- _SOURCE INFORMATION_

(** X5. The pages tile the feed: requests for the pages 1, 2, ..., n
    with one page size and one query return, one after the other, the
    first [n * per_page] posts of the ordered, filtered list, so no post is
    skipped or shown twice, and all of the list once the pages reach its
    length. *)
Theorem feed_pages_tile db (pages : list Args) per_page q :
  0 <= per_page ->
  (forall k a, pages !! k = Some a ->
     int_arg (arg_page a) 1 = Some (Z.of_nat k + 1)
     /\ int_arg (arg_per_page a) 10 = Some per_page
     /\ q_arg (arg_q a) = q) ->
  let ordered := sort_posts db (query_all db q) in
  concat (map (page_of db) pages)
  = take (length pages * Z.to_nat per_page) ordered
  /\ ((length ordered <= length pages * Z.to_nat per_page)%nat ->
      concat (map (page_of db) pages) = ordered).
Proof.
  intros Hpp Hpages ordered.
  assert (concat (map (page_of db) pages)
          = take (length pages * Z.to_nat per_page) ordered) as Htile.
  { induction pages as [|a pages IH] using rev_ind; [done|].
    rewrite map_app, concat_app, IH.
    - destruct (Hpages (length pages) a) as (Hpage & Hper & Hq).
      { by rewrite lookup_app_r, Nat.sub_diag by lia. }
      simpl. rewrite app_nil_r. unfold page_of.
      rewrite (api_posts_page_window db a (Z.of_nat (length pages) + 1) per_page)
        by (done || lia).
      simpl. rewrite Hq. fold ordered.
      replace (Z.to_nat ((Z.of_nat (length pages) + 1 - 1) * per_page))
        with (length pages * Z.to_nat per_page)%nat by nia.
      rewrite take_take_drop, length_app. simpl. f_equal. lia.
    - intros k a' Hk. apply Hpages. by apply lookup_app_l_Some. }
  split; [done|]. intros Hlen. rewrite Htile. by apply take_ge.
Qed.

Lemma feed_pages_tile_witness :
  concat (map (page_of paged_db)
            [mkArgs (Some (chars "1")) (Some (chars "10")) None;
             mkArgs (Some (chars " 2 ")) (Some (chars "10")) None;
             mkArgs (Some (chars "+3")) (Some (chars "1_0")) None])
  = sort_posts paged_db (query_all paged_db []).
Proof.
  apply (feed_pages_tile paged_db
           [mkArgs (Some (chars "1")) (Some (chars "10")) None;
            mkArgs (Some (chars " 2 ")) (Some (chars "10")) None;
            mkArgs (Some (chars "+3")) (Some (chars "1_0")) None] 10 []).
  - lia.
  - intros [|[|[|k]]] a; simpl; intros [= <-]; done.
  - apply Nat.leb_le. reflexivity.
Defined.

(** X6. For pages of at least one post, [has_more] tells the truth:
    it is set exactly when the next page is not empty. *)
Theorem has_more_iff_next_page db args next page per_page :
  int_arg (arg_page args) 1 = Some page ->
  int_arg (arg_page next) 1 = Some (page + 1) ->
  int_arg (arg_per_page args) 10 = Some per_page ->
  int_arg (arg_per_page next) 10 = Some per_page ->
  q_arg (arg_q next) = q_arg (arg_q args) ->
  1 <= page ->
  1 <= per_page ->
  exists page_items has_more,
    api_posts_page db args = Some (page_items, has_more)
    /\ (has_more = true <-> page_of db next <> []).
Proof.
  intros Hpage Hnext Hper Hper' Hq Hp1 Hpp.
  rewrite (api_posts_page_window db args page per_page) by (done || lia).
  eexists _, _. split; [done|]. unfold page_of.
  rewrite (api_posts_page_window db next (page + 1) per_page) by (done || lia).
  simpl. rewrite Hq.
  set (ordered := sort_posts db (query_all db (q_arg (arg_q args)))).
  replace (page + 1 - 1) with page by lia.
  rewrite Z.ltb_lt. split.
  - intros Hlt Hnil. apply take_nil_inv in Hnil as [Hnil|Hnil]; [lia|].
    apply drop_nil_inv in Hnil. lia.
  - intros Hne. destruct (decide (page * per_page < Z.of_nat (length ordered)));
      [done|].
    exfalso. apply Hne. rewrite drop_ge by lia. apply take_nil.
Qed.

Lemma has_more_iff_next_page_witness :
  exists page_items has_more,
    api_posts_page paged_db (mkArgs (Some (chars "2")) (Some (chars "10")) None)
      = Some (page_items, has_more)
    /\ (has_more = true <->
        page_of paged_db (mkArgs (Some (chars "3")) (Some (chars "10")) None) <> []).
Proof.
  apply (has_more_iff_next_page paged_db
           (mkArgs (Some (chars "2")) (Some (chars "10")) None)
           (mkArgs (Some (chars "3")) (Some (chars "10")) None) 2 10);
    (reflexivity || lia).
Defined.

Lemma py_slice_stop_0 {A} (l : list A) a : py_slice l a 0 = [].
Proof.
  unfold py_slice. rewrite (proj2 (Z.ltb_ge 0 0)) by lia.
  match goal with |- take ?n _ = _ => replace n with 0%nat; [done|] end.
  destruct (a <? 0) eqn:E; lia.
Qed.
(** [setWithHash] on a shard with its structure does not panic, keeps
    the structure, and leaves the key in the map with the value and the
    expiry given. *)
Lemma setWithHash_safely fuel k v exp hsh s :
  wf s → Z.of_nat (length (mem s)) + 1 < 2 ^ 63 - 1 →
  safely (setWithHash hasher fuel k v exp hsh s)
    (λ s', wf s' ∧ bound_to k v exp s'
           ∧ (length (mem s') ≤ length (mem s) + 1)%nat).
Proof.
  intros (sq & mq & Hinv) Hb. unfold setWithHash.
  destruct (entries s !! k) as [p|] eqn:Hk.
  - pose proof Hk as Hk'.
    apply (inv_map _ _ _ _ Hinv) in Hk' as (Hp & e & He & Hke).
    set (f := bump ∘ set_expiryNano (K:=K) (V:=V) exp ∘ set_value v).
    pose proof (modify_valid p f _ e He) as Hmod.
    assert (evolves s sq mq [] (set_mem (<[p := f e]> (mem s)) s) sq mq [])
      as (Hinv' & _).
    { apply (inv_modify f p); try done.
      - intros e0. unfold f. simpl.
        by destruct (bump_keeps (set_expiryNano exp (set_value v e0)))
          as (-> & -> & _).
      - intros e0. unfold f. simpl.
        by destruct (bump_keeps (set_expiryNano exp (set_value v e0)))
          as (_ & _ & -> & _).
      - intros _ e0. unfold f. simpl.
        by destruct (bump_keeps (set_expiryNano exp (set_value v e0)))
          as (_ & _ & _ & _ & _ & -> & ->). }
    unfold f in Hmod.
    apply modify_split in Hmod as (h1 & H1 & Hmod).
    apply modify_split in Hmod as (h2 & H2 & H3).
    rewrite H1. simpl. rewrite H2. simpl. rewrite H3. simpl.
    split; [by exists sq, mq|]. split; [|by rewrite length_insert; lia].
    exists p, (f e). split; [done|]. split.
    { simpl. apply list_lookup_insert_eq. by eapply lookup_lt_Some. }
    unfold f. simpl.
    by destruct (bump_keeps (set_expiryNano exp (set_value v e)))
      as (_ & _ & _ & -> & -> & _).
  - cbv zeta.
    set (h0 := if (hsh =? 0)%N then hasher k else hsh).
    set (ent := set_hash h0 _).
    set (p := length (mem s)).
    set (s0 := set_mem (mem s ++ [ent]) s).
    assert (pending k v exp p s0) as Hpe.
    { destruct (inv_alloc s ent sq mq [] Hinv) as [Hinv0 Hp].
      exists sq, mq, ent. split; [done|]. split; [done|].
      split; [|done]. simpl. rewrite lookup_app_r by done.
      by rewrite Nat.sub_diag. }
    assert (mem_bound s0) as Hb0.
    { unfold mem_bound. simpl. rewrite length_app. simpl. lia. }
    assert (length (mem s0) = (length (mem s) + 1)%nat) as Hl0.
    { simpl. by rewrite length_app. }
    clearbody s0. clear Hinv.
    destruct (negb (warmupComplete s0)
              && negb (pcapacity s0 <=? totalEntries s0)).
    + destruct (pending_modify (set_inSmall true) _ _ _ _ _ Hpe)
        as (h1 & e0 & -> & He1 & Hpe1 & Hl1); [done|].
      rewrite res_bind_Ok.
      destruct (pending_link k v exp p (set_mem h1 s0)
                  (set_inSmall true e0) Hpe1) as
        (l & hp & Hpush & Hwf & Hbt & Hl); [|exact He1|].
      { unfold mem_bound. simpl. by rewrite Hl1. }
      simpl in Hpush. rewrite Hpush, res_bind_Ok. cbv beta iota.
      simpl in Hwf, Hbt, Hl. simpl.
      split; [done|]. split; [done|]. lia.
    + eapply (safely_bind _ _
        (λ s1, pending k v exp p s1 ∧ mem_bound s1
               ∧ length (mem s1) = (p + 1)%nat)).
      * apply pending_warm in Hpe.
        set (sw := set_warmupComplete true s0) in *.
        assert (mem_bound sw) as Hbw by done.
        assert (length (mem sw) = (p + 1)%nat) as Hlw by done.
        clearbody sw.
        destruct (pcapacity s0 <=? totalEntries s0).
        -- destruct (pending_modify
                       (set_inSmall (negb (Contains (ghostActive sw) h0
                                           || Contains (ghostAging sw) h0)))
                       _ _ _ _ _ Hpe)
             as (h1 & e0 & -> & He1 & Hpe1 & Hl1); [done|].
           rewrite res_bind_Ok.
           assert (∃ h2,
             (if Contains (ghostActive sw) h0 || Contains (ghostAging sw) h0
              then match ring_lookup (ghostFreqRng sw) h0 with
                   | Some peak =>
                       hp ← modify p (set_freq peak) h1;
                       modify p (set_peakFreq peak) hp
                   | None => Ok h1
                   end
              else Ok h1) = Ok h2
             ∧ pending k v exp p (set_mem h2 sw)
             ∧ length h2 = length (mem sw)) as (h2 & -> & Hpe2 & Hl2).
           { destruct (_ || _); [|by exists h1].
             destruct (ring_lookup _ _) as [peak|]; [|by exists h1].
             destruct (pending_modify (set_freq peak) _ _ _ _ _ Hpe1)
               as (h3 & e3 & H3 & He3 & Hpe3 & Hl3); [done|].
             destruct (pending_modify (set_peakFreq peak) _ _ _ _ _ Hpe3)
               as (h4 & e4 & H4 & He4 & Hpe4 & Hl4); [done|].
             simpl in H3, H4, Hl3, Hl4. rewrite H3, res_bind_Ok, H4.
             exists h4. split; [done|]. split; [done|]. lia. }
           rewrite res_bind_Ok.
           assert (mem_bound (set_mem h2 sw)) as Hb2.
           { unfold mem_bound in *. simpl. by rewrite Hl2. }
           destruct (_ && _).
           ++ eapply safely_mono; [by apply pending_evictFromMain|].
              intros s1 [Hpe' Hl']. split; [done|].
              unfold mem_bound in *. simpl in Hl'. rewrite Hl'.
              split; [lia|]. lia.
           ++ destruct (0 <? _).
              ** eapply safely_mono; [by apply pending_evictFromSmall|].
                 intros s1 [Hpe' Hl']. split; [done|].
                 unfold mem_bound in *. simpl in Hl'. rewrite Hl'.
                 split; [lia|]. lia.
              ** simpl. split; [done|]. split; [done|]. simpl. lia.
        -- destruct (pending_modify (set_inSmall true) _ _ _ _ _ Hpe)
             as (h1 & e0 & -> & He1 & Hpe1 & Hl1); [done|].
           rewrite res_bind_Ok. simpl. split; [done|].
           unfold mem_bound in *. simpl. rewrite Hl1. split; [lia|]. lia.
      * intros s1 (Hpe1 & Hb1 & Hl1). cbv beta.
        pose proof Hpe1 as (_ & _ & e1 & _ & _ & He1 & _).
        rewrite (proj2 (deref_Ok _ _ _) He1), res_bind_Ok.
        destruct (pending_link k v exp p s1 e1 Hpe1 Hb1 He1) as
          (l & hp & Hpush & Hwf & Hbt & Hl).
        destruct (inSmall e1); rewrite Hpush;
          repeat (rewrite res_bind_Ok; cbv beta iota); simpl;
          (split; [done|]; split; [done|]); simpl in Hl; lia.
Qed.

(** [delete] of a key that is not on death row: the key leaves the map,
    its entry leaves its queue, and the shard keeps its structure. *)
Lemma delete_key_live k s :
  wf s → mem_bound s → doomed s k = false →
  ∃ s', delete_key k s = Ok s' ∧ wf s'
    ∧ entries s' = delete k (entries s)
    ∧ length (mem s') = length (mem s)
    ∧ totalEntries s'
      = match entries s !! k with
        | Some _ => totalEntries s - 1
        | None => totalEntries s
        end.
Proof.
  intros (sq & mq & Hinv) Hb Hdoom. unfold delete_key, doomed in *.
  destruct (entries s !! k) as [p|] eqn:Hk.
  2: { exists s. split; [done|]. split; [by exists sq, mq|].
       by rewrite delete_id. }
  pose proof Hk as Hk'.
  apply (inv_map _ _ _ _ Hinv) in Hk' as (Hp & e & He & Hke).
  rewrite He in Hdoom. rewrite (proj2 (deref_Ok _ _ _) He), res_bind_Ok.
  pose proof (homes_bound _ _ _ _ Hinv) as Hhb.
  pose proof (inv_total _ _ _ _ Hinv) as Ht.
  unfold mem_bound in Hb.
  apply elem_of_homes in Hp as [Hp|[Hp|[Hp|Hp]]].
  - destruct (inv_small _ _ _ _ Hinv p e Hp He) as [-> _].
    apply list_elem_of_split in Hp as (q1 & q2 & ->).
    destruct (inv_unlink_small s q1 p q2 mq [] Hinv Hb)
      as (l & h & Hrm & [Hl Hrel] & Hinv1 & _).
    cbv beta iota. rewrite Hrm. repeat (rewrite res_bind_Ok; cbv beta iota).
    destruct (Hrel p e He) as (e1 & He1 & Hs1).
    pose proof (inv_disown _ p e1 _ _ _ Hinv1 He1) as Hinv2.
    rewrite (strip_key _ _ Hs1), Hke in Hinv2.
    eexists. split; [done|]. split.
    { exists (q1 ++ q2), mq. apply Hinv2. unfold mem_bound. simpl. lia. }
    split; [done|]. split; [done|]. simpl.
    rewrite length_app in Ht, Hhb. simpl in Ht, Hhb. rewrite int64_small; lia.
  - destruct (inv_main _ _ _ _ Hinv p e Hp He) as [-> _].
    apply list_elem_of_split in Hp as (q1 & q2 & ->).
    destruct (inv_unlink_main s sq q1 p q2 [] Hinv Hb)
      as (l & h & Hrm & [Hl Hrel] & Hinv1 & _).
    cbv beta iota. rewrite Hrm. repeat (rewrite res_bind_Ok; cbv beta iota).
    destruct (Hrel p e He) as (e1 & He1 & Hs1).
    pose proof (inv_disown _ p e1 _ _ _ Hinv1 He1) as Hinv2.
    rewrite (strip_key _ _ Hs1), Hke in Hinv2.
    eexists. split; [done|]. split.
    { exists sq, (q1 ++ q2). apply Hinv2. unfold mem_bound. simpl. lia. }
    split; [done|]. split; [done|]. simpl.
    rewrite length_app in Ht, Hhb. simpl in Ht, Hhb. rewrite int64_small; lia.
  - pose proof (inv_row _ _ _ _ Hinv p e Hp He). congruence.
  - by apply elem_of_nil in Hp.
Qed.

- _EXERCISE DETAILS_
Find the lines in the records that include the string "doomed", and reply with how many there are, nothing more.

- _SOLUTION TO THE PROBLEM_
2